> [What you need to do]: Print the listing below in its entirety, character for character.

> [Task input]:
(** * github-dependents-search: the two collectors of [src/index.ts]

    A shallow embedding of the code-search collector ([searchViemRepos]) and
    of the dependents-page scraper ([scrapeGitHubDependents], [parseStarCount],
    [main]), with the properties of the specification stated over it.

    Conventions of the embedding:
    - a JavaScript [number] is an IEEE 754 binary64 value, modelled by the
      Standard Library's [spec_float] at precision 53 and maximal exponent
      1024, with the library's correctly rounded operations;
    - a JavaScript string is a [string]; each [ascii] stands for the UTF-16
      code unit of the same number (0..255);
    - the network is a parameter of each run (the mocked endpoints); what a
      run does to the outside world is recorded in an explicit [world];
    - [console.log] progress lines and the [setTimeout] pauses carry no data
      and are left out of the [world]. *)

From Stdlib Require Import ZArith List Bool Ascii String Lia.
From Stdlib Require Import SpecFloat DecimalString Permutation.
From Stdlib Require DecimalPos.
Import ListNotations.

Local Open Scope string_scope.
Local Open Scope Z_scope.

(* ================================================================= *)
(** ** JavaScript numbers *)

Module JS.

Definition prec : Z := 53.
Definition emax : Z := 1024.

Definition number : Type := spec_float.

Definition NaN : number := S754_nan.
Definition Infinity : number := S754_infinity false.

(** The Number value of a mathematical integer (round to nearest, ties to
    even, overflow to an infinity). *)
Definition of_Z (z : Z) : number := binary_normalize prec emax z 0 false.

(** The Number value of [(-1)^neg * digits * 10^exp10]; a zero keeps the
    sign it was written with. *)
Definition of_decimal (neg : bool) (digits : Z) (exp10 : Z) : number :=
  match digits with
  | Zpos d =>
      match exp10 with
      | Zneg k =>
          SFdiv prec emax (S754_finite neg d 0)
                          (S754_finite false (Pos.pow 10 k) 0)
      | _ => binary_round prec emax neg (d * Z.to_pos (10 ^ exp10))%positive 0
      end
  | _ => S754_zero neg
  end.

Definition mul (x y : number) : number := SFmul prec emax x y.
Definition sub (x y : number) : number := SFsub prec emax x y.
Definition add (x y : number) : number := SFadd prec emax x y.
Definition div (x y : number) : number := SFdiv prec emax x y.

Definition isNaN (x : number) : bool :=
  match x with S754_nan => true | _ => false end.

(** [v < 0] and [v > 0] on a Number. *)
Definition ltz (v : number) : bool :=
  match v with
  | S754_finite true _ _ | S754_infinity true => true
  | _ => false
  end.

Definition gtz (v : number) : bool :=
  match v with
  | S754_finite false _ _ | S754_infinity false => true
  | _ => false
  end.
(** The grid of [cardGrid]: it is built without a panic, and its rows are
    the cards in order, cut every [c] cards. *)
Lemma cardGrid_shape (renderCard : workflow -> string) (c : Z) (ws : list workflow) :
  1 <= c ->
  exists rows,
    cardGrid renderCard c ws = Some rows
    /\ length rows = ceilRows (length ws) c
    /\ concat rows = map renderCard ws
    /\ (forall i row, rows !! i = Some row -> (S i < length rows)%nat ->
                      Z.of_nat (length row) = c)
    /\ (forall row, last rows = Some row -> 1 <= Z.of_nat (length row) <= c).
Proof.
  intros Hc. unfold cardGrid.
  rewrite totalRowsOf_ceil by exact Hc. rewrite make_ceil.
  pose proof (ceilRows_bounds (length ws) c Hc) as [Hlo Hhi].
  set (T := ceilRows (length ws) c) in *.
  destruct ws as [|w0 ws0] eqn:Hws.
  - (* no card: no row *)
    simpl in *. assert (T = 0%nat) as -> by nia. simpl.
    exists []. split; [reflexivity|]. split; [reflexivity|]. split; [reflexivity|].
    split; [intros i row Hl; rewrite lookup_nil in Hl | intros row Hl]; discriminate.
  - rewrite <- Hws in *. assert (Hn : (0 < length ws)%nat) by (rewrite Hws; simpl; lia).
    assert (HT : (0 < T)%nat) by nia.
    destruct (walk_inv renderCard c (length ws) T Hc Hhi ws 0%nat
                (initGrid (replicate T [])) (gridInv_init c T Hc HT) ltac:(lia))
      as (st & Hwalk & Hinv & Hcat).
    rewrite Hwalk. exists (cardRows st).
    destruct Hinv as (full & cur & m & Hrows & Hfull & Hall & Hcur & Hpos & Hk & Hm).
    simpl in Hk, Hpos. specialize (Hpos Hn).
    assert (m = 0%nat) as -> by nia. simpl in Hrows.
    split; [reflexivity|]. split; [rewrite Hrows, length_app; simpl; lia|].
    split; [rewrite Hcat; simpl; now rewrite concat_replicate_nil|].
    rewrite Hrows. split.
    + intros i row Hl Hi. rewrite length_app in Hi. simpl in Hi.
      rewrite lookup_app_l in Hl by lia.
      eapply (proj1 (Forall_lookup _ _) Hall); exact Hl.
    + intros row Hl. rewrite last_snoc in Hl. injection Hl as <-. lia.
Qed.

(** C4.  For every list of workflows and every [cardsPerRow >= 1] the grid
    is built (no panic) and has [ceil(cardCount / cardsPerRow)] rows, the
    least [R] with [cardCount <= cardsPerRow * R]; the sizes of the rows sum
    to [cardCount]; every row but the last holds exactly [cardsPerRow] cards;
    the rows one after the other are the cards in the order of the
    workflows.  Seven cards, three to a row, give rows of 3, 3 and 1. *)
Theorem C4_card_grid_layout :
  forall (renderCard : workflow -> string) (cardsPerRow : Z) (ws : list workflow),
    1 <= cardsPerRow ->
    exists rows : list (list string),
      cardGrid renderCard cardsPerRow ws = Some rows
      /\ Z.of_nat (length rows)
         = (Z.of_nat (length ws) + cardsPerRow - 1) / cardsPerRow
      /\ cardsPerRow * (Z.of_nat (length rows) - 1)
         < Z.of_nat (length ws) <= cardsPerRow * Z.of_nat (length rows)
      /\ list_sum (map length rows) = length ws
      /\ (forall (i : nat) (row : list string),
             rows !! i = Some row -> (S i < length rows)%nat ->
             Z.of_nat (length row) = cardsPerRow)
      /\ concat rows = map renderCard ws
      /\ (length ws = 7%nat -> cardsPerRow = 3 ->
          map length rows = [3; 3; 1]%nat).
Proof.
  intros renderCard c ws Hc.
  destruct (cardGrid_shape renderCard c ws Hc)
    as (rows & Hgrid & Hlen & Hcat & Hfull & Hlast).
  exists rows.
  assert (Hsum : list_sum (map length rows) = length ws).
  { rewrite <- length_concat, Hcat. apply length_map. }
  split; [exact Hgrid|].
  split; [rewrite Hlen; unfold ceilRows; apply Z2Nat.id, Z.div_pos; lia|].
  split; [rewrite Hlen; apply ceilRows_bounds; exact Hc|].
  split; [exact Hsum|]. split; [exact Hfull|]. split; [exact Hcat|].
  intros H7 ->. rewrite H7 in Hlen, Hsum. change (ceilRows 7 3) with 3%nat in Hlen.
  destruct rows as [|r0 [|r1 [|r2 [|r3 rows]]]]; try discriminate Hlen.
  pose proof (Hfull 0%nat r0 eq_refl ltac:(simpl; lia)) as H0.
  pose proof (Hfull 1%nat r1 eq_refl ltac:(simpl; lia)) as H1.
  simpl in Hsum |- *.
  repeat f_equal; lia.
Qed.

> [Solution to this exercise]:
(** * github-dependents-search: the two collectors of [src/index.ts]

    A shallow embedding of the code-search collector ([searchViemRepos]) and
    of the dependents-page scraper ([scrapeGitHubDependents], [parseStarCount],
    [main]), with the properties of the specification stated over it.

    Conventions of the embedding:
    - a JavaScript [number] is an IEEE 754 binary64 value, modelled by the
      Standard Library's [spec_float] at precision 53 and maximal exponent
      1024, with the library's correctly rounded operations;
    - a JavaScript string is a [string]; each [ascii] stands for the UTF-16
      code unit of the same number (0..255);
    - the network is a parameter of each run (the mocked endpoints); what a
      run does to the outside world is recorded in an explicit [world];
    - [console.log] progress lines and the [setTimeout] pauses carry no data
      and are left out of the [world]. *)

From Stdlib Require Import ZArith List Bool Ascii String Lia.
From Stdlib Require Import SpecFloat DecimalString Permutation.
From Stdlib Require DecimalPos.
Import ListNotations.

Local Open Scope string_scope.
Local Open Scope Z_scope.

(* ================================================================= *)
(** ** JavaScript numbers *)

Module JS.

Definition prec : Z := 53.
Definition emax : Z := 1024.

Definition number : Type := spec_float.

Definition NaN : number := S754_nan.
Definition Infinity : number := S754_infinity false.

(** The Number value of a mathematical integer (round to nearest, ties to
    even, overflow to an infinity). *)
Definition of_Z (z : Z) : number := binary_normalize prec emax z 0 false.

(** The Number value of [(-1)^neg * digits * 10^exp10]; a zero keeps the
    sign it was written with. *)
Definition of_decimal (neg : bool) (digits : Z) (exp10 : Z) : number :=
  match digits with
  | Zpos d =>
      match exp10 with
      | Zneg k =>
          SFdiv prec emax (S754_finite neg d 0)
                          (S754_finite false (Pos.pow 10 k) 0)
      | _ => binary_round prec emax neg (d * Z.to_pos (10 ^ exp10))%positive 0
      end
  | _ => S754_zero neg
  end.

Definition mul (x y : number) : number := SFmul prec emax x y.
Definition sub (x y : number) : number := SFsub prec emax x y.
Definition add (x y : number) : number := SFadd prec emax x y.
Definition div (x y : number) : number := SFdiv prec emax x y.

Definition isNaN (x : number) : bool :=
  match x with S754_nan => true | _ => false end.

(** [v < 0] and [v > 0] on a Number. *)
Definition ltz (v : number) : bool :=
  match v with
  | S754_finite true _ _ | S754_infinity true => true
  | _ => false
  end.

Definition gtz (v : number) : bool :=
  match v with
  | S754_finite false _ _ | S754_infinity false => true
  | _ => false
  end.
(** The grid of [cardGrid]: it is built without a panic, and its rows are
    the cards in order, cut every [c] cards. *)
Lemma cardGrid_shape (renderCard : workflow -> string) (c : Z) (ws : list workflow) :
  1 <= c ->
  exists rows,
    cardGrid renderCard c ws = Some rows
    /\ length rows = ceilRows (length ws) c
    /\ concat rows = map renderCard ws
    /\ (forall i row, rows !! i = Some row -> (S i < length rows)%nat ->
                      Z.of_nat (length row) = c)
    /\ (forall row, last rows = Some row -> 1 <= Z.of_nat (length row) <= c).
Proof.
  intros Hc. unfold cardGrid.
  rewrite totalRowsOf_ceil by exact Hc. rewrite make_ceil.
  pose proof (ceilRows_bounds (length ws) c Hc) as [Hlo Hhi].
  set (T := ceilRows (length ws) c) in *.
  destruct ws as [|w0 ws0] eqn:Hws.
  - (* no card: no row *)
    simpl in *. assert (T = 0%nat) as -> by nia. simpl.
    exists []. split; [reflexivity|]. split; [reflexivity|]. split; [reflexivity|].
    split; [intros i row Hl; rewrite lookup_nil in Hl | intros row Hl]; discriminate.
  - rewrite <- Hws in *. assert (Hn : (0 < length ws)%nat) by (rewrite Hws; simpl; lia).
    assert (HT : (0 < T)%nat) by nia.
    destruct (walk_inv renderCard c (length ws) T Hc Hhi ws 0%nat
                (initGrid (replicate T [])) (gridInv_init c T Hc HT) ltac:(lia))
      as (st & Hwalk & Hinv & Hcat).
    rewrite Hwalk. exists (cardRows st).
    destruct Hinv as (full & cur & m & Hrows & Hfull & Hall & Hcur & Hpos & Hk & Hm).
    simpl in Hk, Hpos. specialize (Hpos Hn).
    assert (m = 0%nat) as -> by nia. simpl in Hrows.
    split; [reflexivity|]. split; [rewrite Hrows, length_app; simpl; lia|].
    split; [rewrite Hcat; simpl; now rewrite concat_replicate_nil|].
    rewrite Hrows. split.
    + intros i row Hl Hi. rewrite length_app in Hi. simpl in Hi.
      rewrite lookup_app_l in Hl by lia.
      eapply (proj1 (Forall_lookup _ _) Hall); exact Hl.
    + intros row Hl. rewrite last_snoc in Hl. injection Hl as <-. lia.
Qed.

(** C4.  For every list of workflows and every [cardsPerRow >= 1] the grid
    is built (no panic) and has [ceil(cardCount / cardsPerRow)] rows, the
    least [R] with [cardCount <= cardsPerRow * R]; the sizes of the rows sum
    to [cardCount]; every row but the last holds exactly [cardsPerRow] cards;
    the rows one after the other are the cards in the order of the
    workflows.  Seven cards, three to a row, give rows of 3, 3 and 1. *)
Theorem C4_card_grid_layout :
  forall (renderCard : workflow -> string) (cardsPerRow : Z) (ws : list workflow),
    1 <= cardsPerRow ->
    exists rows : list (list string),
      cardGrid renderCard cardsPerRow ws = Some rows
      /\ Z.of_nat (length rows)
         = (Z.of_nat (length ws) + cardsPerRow - 1) / cardsPerRow
      /\ cardsPerRow * (Z.of_nat (length rows) - 1)
         < Z.of_nat (length ws) <= cardsPerRow * Z.of_nat (length rows)
      /\ list_sum (map length rows) = length ws
      /\ (forall (i : nat) (row : list string),
             rows !! i = Some row -> (S i < length rows)%nat ->
             Z.of_nat (length row) = cardsPerRow)
      /\ concat rows = map renderCard ws
      /\ (length ws = 7%nat -> cardsPerRow = 3 ->
          map length rows = [3; 3; 1]%nat).
Proof.
  intros renderCard c ws Hc.
  destruct (cardGrid_shape renderCard c ws Hc)
    as (rows & Hgrid & Hlen & Hcat & Hfull & Hlast).
  exists rows.
  assert (Hsum : list_sum (map length rows) = length ws).
  { rewrite <- length_concat, Hcat. apply length_map. }
  split; [exact Hgrid|].
  split; [rewrite Hlen; unfold ceilRows; apply Z2Nat.id, Z.div_pos; lia|].
  split; [rewrite Hlen; apply ceilRows_bounds; exact Hc|].
  split; [exact Hsum|]. split; [exact Hfull|]. split; [exact Hcat|].
  intros H7 ->. rewrite H7 in Hlen, Hsum. change (ceilRows 7 3) with 3%nat in Hlen.
  destruct rows as [|r0 [|r1 [|r2 [|r3 rows]]]]; try discriminate Hlen.
  pose proof (Hfull 0%nat r0 eq_refl ltac:(simpl; lia)) as H0.
  pose proof (Hfull 1%nat r1 eq_refl ltac:(simpl; lia)) as H1.
  simpl in Hsum |- *.
  repeat f_equal; lia.
Qed.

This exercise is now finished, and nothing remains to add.